RRZE-HPC / likwid

Performance monitoring and benchmarking suite
https://hpc.fau.de/research/tools/likwid/
GNU General Public License v3.0
1.63k stars 226 forks source link

How to add a new performance counter like L3CacheOccupancy based on Intel Xeon 4 CPU? #628

Closed chaos-diabolicy closed 1 month ago

chaos-diabolicy commented 1 month ago

Why do you need support for this specific architecture? I am using likwid as a perfmon on a platform that consists of Xeon 4 CPUs, it's a really convenient and precise tool! And I am trying to do some further work based on likwid about monitoring more performance counter like L3CacheOccupancy.

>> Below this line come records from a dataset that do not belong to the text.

(** [PdfDict(Root=trailer.Root, Info=trailer.Info, ID=trailer.ID)] *)
Definition final_trailer (fuel : nat) (trailer : loc) : M (gmap string loc) :=
  root ← getattr (loadindirect fuel) trailer "/Root";
  info ← getattr (loadindirect fuel) trailer "/Info";
  id ← getattr (loadindirect fuel) trailer "/ID";
  mret (dict_set (dict_set (dict_set ∅ "/Root" root) "/Info" info) "/ID" id).

(** The part of [__init__] from the first cross-reference section to
    [self.update(trailer)]: the entries of the document and its version. *)
Definition load_trailer (fuel : nat) (version : string) : M (gmap string loc * string) :=
  trailer ← merge_chain fuel;
  tv ← getattr (loadindirect fuel) trailer "/Version";
  has_version ← truthy tv;
  version' ← (if has_version : bool then
                t ← text_of tv;
                match t with
                | None => raise TypeError
                | Some vtext =>
                    match float_gt vtext version with
                    | None => raise ValueError
                    | Some true => mret vtext
                    | Some false => mret version
                    end
                end
              else mret version);
  entries ← final_trailer fuel trailer;
  mret (entries, version').
End Chain.

(** ** The page tree walker *)

Module Pages.

(** The object graph below the catalog as the walker sees it: item access
    on dictionaries and arrays hands out resolved values. *)
Inductive value :=
| VNone
| VObject (text : string)
| VArray (items : list value)
| VDict (entries : list (string * value)).

Inductive outcome :=
| Yields (errors : list string) (pages : list value)
| Raises (errors : list string) (e : exn).

(** [node[name]] on a dictionary: the first entry under [name]. *)
Fixpoint getitem (entries : list (string * value)) (name : string) : value :=
  match entries with
  | [] => VNone
  | (k, v) :: rest => if String.eqb k name then v else getitem rest name
  end.

Definition is_name (v : value) (name : string) : bool :=
  match v with
  | VObject t => String.eqb t name
  | _ => false
  end.

(** Sequencing of two generators: the yields of the first, then the second. *)
Definition andthen (a : outcome) (b : unit -> outcome) : outcome :=
  match a with
  | Raises errs e => Raises errs e
  | Yields errs ps =>
      match b tt with
      | Yields errs' ps' => Yields (errs ++ errs') (ps ++ ps')
      | Raises errs' e => Raises (errs ++ errs') e
      end
  end.

Fixpoint readnode (node : value) : outcome :=
  match node with
  | VDict entries =>
      let nodetype := getitem entries "/Type" in
      if is_name nodetype "/Page" then Yields [] [node]
      else if is_name nodetype "/Pages" then
        (fix kids_of (es : list (string * value)) : outcome :=
           match es with
           | [] => Raises [] TypeError
           | (k, v) :: rest =>
               if String.eqb k "/Kids" then
                 match v with
                 | VArray kids =>
                     (fix each (ks : list value) : outcome :=
                        match ks with
                        | [] => Yields [] []
                        | kid :: ks' => andthen (readnode kid) (fun _ => each ks')
                        end) kids
                 | VNone => Raises [] TypeError
                 | VObject t =>
                     match t with
                     | EmptyString => Yields [] []
                     | _ => Raises [] TypeError
                     end
                 | VDict d =>
                     match d with
                     | [] => Yields [] []
                     | _ => Raises [] TypeError
                     end
                 end
               else kids_of rest
           end) entries
      else if is_name nodetype "/Catalog" then
        (fix pages_of (es : list (string * value)) : outcome :=
           match es with
           | [] => Raises [] TypeError
           | (k, v) :: rest =>
               if String.eqb k "/Pages" then readnode v else pages_of rest
           end) entries
      else Yields ["Expected /Page or /Pages dictionary"] []
  | _ => Raises [] TypeError
  end.

(** [readpages]: the pages and the errors logged. *)
Definition readpages (node : value) : list string * list value :=
  match readnode node with
  | Yields errs ps => (errs, ps)
  | Raises errs TypeError | Raises errs AttributeError =>
      ((errs ++ ["Invalid page tree"])%list, [])
  | Raises errs _ => (errs, [])   (* other exceptions: [readnode] raises none *)
  end.

(** A page tree as the description has it: a page, or a [/Pages] node
    with its kids in order; [extra] are the other entries of the node. *)
Inductive ptree :=
| Page (extra : list (string * value))
| PagesNode (extra : list (string * value)) (kids : list ptree).

Fixpoint to_value (t : ptree) : value :=
  match t with
  | Page extra => VDict (("/Type", VObject "/Page") :: extra)
  | PagesNode extra kids =>
      VDict (("/Type", VObject "/Pages")
             :: ("/Kids", VArray (map to_value kids)) :: extra)
  end.

(** Depth-first, pre-order flattening, in the words of the description. *)
Fixpoint flatten (t : ptree) : list value :=
  match t with
  | Page extra => [to_value t]
  | PagesNode _ kids => concat (map flatten kids)
  end.

Definition catalog (extra : list (string * value)) (t : ptree) : value :=
  VDict (("/Type", VObject "/Catalog") :: ("/Pages", to_value t) :: extra).

End Pages.

(** ** A small tokenizer for the worked examples: tokens are the maximal
    runs of characters that are not white space. *)

Fixpoint skip_space (s : string) (p : Z) : string * Z :=
  match s with
  | String c r => if Py.is_space c then skip_space r (p + 1) else (s, p)
  | EmptyString => (s, p)
  end.

Fixpoint take_token (s : string) (p : Z) : string * Z :=
  match s with
  | String c r =>
      if Py.is_space c then (EmptyString, p)
      else let '(t, q) := take_token r (p + 1) in (String c t, q)
  | EmptyString => (EmptyString, p)
  end.

Definition words_next (data : string) (p : Z) : option (string * Z * Z) :=
  let '(rest, start) := skip_space (Py.drop (Z.to_nat p) data) (Z.max p 0) in
  match take_token rest start with
  | (EmptyString, _) => None
  | (tok, stop) => Some (tok, start, stop)
  end.

Definition words : Tokenizer := {| tok_next := words_next |}.
Definition no_filters : Uncompress := {| uncompress_body := fun _ _ b => b |}.
Definition no_floats : Floats := {| float_gt := fun _ _ => None |}.

Definition empty_reader (data : string) : reader :=
  Reader [] ∅ ∅ data 0 0 ∅ [] [].

(** ** Worked examples *)

(** A file with two revisions: the first writes objects 1 and 2, the update
    rewrites object 1; the trailer of the update has no [/Info]. *)
Definition two_revisions : string :=
  "%PDF-1.4 1 0 obj << /Type /Catalog >> endobj 2 0 obj << /Title /Old >> endobj "
  +:+ "xref 0 3 0000000000 65535 f 0000000009 00000 n 0000000045 00000 n "
  +:+ "trailer << /Root 1 0 R /Info 2 0 R >> startxref 78 %%EOF "
  +:+ "1 0 obj << /Type /Catalog /Lang /en >> endobj "
  +:+ "xref 0 2 0000000000 65535 f 0000000201 00000 n "
  +:+ "trailer << /Root 1 0 R /Prev 78 >> startxref 247 %%EOF".

(** The reader when [findxref] has positioned the source at the newest
    cross-reference section. *)
Definition two_revisions_reader : reader :=
  Reader [] ∅ ∅ two_revisions 247 0 ∅ [] [].

(** Two trailer dictionaries on a heap: at 0 the newest one (only [/Root]),
    at 1 the oldest one ([/Root] and [/Info]); 2 to 4 are the values. *)
Definition two_trailers : reader :=
  Reader [HObj (PdfDict {["/Root" := 2%nat]} None) None;
          HObj (PdfDict (<["/Root" := 3%nat]> {["/Info" := 4%nat]}) None) None;
          HObj (PdfObject "/NewRoot") None;
          HObj (PdfObject "/OldRoot") None;
          HObj (PdfObject "/OldInfo") None]
         ∅ ∅ EmptyString 0 0 ∅ [] [].

(** The tree of the description: Pages(kids=[Page A, Pages(kids=[Page B, Page C])]). *)
Definition page_A : Pages.ptree := Pages.Page [("/Contents", Pages.VObject "A")].
Definition page_B : Pages.ptree := Pages.Page [("/Contents", Pages.VObject "B")].
Definition page_C : Pages.ptree := Pages.Page [("/Contents", Pages.VObject "C")].
Definition tree_A_BC : Pages.ptree :=
  Pages.PagesNode [] [page_A; Pages.PagesNode [] [page_B; page_C]].

(** A classic table in which object 1 is listed twice (what follows the
    [xref] keyword), and the rows of a cross-reference stream with
    [/W [1 1 1]]. *)
Definition twice_listed : string :=
  "1 1 0000000100 00000 n 1 1 0000000200 00000 n trailer".

Definition twice_listed_rest : reader :=
  Reader [] ∅ ∅ "1 1 0000000200 00000 n trailer" 0 0 {[ ((1, 0) : key) := 100 ]} [100] [].

Definition stream_rows : string :=
  string_of_list_ascii (List.map ascii_of_nat [1; 16; 0; 1; 32; 0]%nat).

(** An array under way: the tokens [1] and [0] are accumulated (at 0 and 1
    on the heap), [R ]] is still to be read. *)
Definition array_before_R : reader :=
  Reader [HObj (PdfObject "1") None; HObj (PdfObject "0") None]
         ∅ ∅ "R ]" 0 0 ∅ [] [].

(** A stream dictionary with [/Length 3] whose data is not followed by any
    [endstream]; the data starts at 7. *)
Definition unterminated_stream : reader :=
  Reader [HObj (PdfDict {["/Length" := 1%nat]} None) None; HObj (PdfObject "3") None]
         ∅ ∅
         ("stream" +:+ String Py.LF "abcdef and the file goes on without any terminator")
         7 0 ∅ [] [].

(** A stream keyword ended by a lone CR; the data is LF, [a], [b], so that
    [/Length 3] is right, and [findstream] answers 8, one byte too far. *)
Definition lone_cr_stream : reader :=
  Reader [HObj (PdfDict {["/Length" := 1%nat]} None) None; HObj (PdfObject "3") None]
         ∅ ∅
         ("stream" +:+ String Py.CR (String Py.LF
            "abendstream endobj and twenty more bytes of file"))
         6 0 ∅ [] [].

(** A loader for dictionaries that hold no indirect reference. *)
Definition no_load : key -> M pyval := fun _ => mret None.

(** A reader that holds the placeholder of identity (7, 0), handed out by
    [findindirect], with no offset recorded for it. *)
Definition unknown_reference : reader :=
  Reader [HObj (PdfIndirect (7, 0)) None]
         {[ ((7, 0) : key) := Some 0%nat ]} {[ ((7, 0) : key) ]}
         "junk junk junk junk" 0 0 ∅ [] [].

(** The same with an offset that does not lead to the object. *)
Definition stale_offset : reader :=
  Reader [HObj (PdfIndirect (7, 0)) None]
         {[ ((7, 0) : key) := Some 0%nat ]} {[ ((7, 0) : key) ]}
         "junk junk junk junk" 0 0 {[ ((7, 0) : key) := 1 ]} [] [].

(** The placeholder of (7, 0) with the right offset of the object. *)
Definition known_reference : reader :=
  Reader [HObj (PdfIndirect (7, 0)) None]
         {[ ((7, 0) : key) := Some 0%nat ]} {[ ((7, 0) : key) ]}
         "%PDF 7 0 obj /Seven endobj" 0 0 {[ ((7, 0) : key) := 5 ]} [] [].

(** ** Invariants of the reader state *)

Definition is_ind (b : hbody) : bool :=
  match b with PdfIndirect _ => true | _ => false end.

(** The table holds a loaded value (not a placeholder) for [k] at [l]. *)
Definition stored (k : key) (l : loc) (r : reader) : Prop :=
  indirect_objects r !! k = Some (Some l) /\
  exists o, heap r !! l = Some o /\ is_ind (body o) = false.

(** The table holds the unresolved placeholder [p] for [k]. *)
Definition pending (k : key) (p : loc) (r : reader) : Prop :=
  indirect_objects r !! k = Some (Some p) /\
  exists o, heap r !! p = Some o /\ is_ind (body o) = true.

Record evolves (r r' : reader) : Prop := Evolves {
  ev_fdata : fdata r' = fdata r;
  ev_offsets : obj_offsets r' = obj_offsets r;
  ev_heap : forall l o, heap r !! l = Some o ->
            exists o', heap r' !! l = Some o' /\ is_ind (body o') = is_ind (body o);
  ev_stored : forall k l, stored k l r -> stored k l r';
  ev_deferred : forall k l, stored k l r -> k ∉ deferred_objects r ->
                k ∉ deferred_objects r'
}.

(** A computation keeps the invariants of [evolves] when it succeeds. *)
Definition keeps {A} (m : M A) : Prop :=
  forall r a r', m r = Ok a r' -> evolves r r'.

(** The same, relative to a base state [r0]. *)
Definition keeps_from (r0 : reader) {A} (m : M A) : Prop :=
  forall r a r', evolves r0 r -> m r = Ok a r' -> evolves r0 r'.

(** What holds of the state a run ends in, whether it returns or raises. *)
Definition after {A} (x : outcome A) (P : reader -> Prop) : Prop :=
  match x with
  | Ok _ r' => P r'
  | Raise _ r' => P r'
  | OutOfFuel => True
  end.

(** No recorded offset is lost or changed. *)
Definition offsets_kept (r r' : reader) : Prop :=
  forall (k : key) (o : Z), obj_offsets r !! k = Some o -> obj_offsets r' !! k = Some o.

Definition steady {A} (m : M A) : Prop := forall r, after (m r) (offsets_kept r).

(** A value handed back by the parser is a fresh object, not a placeholder. *)
Definition fresh (v : pyval) (r : reader) : Prop :=
  forall l, v = Some l -> exists o, heap r !! l = Some o /\ is_ind (body o) = false.

Definition yields_fresh (m : M pyval) : Prop :=
  forall r v r', m r = Ok v r' -> fresh v r'.

(** ** Reference definitions for the properties of the parts above *)

(** The offset of the first section of a list that lists [k]. *)
Fixpoint first_listed (xl : list (gmap key Z)) (k : key) : option Z :=
  match xl with
  | [] => None
  | s :: rest =>
      match s !! k with
      | Some o => Some o
      | None => first_listed rest k
      end
  end.

(** A property of the two offset tables of the source, whatever the rest
    of the reader holds. *)
Definition table_inv (Q : gmap key Z -> list Z -> Prop) (r : reader) : Prop :=
  Q (obj_offsets r) (all_offsets r).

Which architecture model, family and further information? CPU or accelerator? architecture: x86_64, CPU family: 6, Model: 143, Model name: Intel Xeon Gold 6433N

Is the documentation of the hardware counters publicly available? I think the manual of Intel CPU is publicly available, and I've read part of it, but I could not find out how to get L3CacheOccupancy counter according to the doc. For example, in function access_x86_rdpmc_read, I'm able to get MSR_PMC1 counter using instruction "rdpmc" and it's register addr is (MSR_PMC1 - MSR_PMC0), but I got a segfault when I tried to use "rdpmc" and reg addr 0xC8E to get L3CacheOccupancy after I insmod the enable_rdpmc.ko in Likwid. I was wondering that how do you know that "rdpmc" should use (MSR_PMC1 - MSR_PMC0) as reg addr to get MSR_PMC1 counter, and what I am supposed to do to find out the method of getting L3CacheOccupancy counter reg addr that "rdpmc" could access? Thanks a lot, and looking forward to your reply!

Are there already any usable tools (commercial or open-source)? PCM maintained by Intel is another tool, but the pcm tool cannot report accurate counter value.

TomTheBear commented 1 month ago

The Intel Xeon Gold 6433N is a SapphireRapids chip where the L3 is part of the Uncore. At least I cannot find a related in-core event. Uncore counters cannot be accessed with rdpmc, only in-core counters.

Since you mentioned (o)PCM (a great tool), I assume, you got the name L3CacheOccupancy from there. The source is publicly available, so you could check which events it uses to derive the L3CacheOccupancy on SapphireRapids. If PCM supports it, it is doable in LIKWID as well (if it is not already supported), both work under the same restrictions.

Please search for the documentation you mentioned and paste the link with a reference to the relevant section.

For reference (on Intel):

In order to see all OCCUPANCY events and corresponding counters that LIKWID supports on SPR: likwid-perfctr -E OCCUPANCY

chaos-diabolicy commented 1 month ago

Appreciate for your reply! It seems that rdpmc cannot access some other registers indeed as you mentioned, and thanks for your suggestions to make use of other tools, I would like to try it.

TomTheBear commented 1 month ago

It really depends which events are used by PCM to get this L3CacheOccupancy. If, for example, the OFFCORE_RESPONSE events are used, they are counted in the PMC* registers and consequently can be read with rdpmc. For details, one has to check the PCM source code.

chaos-diabolicy commented 1 month ago

Thanks for ur advice, it really helps!